* [Task instructions]
Your response should consist solely of the lines from the one containing "ip <- (if byte_at" through the end of the data, copied exactly.

**** Data records

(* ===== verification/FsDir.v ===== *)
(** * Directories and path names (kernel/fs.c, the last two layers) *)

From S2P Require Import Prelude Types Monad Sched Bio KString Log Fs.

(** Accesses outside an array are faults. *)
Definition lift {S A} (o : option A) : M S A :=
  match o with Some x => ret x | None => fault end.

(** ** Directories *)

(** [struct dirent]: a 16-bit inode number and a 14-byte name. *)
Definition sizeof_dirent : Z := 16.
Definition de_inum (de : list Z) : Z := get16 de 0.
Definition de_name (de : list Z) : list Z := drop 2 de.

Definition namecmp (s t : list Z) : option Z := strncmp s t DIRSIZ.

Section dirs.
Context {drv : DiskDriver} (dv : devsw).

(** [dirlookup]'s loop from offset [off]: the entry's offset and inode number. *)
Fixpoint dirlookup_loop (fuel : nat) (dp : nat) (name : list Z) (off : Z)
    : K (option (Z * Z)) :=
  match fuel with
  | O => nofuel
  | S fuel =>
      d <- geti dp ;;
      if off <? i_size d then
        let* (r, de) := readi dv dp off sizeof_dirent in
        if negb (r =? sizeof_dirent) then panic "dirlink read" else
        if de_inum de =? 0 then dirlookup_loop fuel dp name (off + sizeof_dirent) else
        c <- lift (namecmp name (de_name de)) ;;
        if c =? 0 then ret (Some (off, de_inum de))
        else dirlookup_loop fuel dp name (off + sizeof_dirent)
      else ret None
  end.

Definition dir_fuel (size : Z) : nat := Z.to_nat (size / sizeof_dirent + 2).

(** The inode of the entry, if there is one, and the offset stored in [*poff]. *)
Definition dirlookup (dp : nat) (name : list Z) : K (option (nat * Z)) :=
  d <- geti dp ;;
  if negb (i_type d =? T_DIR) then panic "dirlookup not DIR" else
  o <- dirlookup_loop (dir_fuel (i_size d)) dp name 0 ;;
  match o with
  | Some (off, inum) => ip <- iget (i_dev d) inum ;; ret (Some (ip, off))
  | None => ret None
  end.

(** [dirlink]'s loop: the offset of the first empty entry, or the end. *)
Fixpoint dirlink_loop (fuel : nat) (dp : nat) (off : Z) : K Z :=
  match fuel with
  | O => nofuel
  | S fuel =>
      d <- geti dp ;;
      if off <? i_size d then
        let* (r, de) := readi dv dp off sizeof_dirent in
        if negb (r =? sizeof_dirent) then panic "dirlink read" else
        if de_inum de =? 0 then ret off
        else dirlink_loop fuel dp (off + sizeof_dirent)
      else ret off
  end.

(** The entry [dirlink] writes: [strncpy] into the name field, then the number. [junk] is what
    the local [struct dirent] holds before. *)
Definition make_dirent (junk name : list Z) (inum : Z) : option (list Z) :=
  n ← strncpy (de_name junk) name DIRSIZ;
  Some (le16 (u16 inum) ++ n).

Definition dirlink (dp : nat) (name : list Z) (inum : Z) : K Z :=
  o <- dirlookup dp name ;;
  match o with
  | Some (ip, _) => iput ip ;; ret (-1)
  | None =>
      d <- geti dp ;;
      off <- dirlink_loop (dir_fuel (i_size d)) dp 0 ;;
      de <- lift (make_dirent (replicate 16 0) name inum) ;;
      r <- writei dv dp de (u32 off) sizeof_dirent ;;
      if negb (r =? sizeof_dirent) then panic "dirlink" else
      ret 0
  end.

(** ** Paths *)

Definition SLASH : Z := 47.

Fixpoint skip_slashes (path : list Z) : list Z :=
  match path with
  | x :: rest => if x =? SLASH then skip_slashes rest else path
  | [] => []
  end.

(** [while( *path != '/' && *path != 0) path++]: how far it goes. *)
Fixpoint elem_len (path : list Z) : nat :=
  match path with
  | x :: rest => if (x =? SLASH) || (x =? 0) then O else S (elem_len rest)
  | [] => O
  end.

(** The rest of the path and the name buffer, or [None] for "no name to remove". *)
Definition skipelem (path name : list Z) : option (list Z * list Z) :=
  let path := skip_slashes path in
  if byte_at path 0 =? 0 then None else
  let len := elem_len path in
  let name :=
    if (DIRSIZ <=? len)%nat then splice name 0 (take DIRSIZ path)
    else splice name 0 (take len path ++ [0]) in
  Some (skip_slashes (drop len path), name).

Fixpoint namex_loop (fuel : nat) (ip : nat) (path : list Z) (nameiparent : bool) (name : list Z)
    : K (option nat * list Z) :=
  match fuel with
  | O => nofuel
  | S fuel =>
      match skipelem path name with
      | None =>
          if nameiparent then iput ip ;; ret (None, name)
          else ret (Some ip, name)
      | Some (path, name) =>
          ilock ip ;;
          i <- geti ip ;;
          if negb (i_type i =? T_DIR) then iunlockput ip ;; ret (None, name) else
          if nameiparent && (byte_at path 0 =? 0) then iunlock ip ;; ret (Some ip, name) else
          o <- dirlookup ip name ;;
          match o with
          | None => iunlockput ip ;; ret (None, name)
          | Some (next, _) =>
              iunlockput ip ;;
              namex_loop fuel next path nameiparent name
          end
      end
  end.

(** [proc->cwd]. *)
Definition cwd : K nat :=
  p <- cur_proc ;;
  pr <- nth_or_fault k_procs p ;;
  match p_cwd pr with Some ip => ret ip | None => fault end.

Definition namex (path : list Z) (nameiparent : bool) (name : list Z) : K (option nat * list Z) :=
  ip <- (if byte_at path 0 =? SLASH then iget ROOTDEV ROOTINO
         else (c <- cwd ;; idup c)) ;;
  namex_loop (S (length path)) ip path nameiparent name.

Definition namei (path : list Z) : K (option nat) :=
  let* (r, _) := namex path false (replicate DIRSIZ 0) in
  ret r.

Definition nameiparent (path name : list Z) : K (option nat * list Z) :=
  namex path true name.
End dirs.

********

* [Answer to this task]
  ip <- (if byte_at path 0 =? SLASH then iget ROOTDEV ROOTINO
         else (c <- cwd ;; idup c)) ;;
  namex_loop (S (length path)) ip path nameiparent name.

Definition namei (path : list Z) : K (option nat) :=
  let* (r, _) := namex path false (replicate DIRSIZ 0) in
  ret r.

Definition nameiparent (path name : list Z) : K (option nat * list Z) :=
  namex path true name.
End dirs.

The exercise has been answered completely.